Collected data
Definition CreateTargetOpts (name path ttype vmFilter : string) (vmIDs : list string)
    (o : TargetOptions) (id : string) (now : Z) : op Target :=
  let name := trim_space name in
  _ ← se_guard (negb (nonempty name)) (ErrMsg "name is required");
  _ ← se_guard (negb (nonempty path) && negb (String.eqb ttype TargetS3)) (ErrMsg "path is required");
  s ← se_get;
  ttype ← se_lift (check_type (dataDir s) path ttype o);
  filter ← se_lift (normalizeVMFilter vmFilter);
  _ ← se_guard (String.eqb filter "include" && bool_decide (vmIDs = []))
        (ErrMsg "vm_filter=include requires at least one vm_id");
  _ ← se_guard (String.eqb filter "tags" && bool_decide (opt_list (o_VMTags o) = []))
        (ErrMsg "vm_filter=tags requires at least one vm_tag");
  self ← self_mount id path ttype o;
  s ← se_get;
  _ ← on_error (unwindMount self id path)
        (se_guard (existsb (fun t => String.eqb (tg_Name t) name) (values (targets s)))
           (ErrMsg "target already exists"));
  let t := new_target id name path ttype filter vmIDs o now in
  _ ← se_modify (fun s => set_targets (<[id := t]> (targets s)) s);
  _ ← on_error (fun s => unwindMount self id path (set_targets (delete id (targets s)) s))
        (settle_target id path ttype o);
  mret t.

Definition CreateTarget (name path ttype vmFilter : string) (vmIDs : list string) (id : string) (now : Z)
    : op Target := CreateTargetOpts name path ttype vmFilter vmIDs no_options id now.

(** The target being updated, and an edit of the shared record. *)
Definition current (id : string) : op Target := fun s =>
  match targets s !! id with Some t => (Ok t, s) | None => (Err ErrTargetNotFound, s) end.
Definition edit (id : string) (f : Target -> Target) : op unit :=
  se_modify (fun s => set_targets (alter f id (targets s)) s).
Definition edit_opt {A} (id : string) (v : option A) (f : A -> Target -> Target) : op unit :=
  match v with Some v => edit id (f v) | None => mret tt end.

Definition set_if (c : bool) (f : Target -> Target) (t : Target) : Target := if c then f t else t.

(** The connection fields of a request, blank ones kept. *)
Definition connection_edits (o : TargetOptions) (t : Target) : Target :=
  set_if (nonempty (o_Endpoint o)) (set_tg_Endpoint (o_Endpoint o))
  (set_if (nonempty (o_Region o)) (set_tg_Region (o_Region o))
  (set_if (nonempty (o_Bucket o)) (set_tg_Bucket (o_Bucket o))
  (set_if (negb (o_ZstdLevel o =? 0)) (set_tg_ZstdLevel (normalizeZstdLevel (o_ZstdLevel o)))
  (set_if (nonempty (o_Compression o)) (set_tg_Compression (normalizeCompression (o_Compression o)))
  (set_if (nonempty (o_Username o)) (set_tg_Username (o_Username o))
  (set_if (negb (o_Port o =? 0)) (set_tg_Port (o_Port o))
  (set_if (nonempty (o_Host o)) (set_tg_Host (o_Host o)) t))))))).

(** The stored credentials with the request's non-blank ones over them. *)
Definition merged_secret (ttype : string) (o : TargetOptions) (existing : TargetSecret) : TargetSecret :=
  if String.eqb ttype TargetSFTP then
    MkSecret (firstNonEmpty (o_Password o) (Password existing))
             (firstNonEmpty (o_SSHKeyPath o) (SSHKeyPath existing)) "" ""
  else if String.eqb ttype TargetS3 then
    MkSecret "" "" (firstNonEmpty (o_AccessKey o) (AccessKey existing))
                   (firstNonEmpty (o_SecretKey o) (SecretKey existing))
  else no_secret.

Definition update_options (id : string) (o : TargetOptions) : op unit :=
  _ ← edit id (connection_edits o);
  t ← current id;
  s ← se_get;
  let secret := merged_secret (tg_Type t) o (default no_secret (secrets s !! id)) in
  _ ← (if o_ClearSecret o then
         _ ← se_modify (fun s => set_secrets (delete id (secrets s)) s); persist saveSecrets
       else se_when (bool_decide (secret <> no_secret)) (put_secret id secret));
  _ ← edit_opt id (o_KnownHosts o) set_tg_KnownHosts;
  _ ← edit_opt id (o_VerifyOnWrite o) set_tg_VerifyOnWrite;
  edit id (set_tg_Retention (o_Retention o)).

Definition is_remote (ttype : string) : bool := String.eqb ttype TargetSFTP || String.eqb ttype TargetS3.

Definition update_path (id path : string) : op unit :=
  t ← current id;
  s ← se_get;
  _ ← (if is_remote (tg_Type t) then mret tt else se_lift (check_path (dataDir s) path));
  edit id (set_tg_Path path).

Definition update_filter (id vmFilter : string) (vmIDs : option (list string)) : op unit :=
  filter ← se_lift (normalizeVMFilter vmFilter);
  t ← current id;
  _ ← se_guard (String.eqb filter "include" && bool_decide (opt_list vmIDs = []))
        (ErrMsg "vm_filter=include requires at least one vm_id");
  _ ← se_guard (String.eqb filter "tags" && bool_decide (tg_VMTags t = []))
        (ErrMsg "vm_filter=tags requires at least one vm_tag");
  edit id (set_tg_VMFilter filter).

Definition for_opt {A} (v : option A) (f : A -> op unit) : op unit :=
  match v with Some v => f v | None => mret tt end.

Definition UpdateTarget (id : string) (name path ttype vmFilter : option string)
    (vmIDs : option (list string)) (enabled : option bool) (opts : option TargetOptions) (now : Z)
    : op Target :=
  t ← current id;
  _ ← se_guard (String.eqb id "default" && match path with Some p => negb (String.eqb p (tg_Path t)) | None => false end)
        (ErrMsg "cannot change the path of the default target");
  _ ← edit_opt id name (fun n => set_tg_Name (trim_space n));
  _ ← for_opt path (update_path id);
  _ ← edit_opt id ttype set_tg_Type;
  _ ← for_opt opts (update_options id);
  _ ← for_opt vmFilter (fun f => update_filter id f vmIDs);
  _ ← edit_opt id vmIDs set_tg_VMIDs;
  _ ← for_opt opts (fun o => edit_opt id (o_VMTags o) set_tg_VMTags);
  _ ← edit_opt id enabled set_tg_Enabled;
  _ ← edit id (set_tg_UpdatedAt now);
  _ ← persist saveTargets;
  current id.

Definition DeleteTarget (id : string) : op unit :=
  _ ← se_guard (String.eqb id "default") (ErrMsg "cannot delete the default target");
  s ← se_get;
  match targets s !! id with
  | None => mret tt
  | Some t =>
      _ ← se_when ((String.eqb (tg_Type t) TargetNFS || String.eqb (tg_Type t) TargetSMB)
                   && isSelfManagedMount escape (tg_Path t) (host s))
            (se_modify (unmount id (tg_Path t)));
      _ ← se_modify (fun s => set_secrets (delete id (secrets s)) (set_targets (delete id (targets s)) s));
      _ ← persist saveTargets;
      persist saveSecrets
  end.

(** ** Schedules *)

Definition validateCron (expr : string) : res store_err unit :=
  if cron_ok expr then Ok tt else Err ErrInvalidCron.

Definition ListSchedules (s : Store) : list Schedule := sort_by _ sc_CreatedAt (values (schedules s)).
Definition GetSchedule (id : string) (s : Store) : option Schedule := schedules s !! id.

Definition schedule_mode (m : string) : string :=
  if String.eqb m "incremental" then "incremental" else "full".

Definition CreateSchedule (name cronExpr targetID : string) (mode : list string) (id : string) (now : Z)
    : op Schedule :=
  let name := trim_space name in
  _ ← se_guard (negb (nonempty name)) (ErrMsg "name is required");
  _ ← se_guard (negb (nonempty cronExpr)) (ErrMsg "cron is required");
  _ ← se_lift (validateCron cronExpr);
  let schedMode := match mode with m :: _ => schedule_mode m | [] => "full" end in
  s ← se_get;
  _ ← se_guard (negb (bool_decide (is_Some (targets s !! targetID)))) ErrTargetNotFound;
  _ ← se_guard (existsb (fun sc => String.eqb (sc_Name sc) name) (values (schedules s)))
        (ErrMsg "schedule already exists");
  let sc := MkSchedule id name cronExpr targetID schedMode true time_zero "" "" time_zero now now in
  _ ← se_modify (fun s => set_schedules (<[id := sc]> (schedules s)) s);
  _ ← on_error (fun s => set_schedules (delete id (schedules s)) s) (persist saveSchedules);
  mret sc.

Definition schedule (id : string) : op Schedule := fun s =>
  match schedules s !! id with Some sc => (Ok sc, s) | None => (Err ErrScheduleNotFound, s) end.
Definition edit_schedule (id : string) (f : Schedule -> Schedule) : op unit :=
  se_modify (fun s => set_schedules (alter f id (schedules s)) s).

**What the task asks:**
Give back exactly the lines above, from the line containing "change the path" through the line containing "Definition schedule_mode (m", with both end lines and nothing more.

**Result:**
        (ErrMsg "cannot change the path of the default target");
  _ ← edit_opt id name (fun n => set_tg_Name (trim_space n));
  _ ← for_opt path (update_path id);
  _ ← edit_opt id ttype set_tg_Type;
  _ ← for_opt opts (update_options id);
  _ ← for_opt vmFilter (fun f => update_filter id f vmIDs);
  _ ← edit_opt id vmIDs set_tg_VMIDs;
  _ ← for_opt opts (fun o => edit_opt id (o_VMTags o) set_tg_VMTags);
  _ ← edit_opt id enabled set_tg_Enabled;
  _ ← edit id (set_tg_UpdatedAt now);
  _ ← persist saveTargets;
  current id.

Definition DeleteTarget (id : string) : op unit :=
  _ ← se_guard (String.eqb id "default") (ErrMsg "cannot delete the default target");
  s ← se_get;
  match targets s !! id with
  | None => mret tt
  | Some t =>
      _ ← se_when ((String.eqb (tg_Type t) TargetNFS || String.eqb (tg_Type t) TargetSMB)
                   && isSelfManagedMount escape (tg_Path t) (host s))
            (se_modify (unmount id (tg_Path t)));
      _ ← se_modify (fun s => set_secrets (delete id (secrets s)) (set_targets (delete id (targets s)) s));
      _ ← persist saveTargets;
      persist saveSecrets
  end.

(** ** Schedules *)

Definition validateCron (expr : string) : res store_err unit :=
  if cron_ok expr then Ok tt else Err ErrInvalidCron.

Definition ListSchedules (s : Store) : list Schedule := sort_by _ sc_CreatedAt (values (schedules s)).
Definition GetSchedule (id : string) (s : Store) : option Schedule := schedules s !! id.

Definition schedule_mode (m : string) : string :=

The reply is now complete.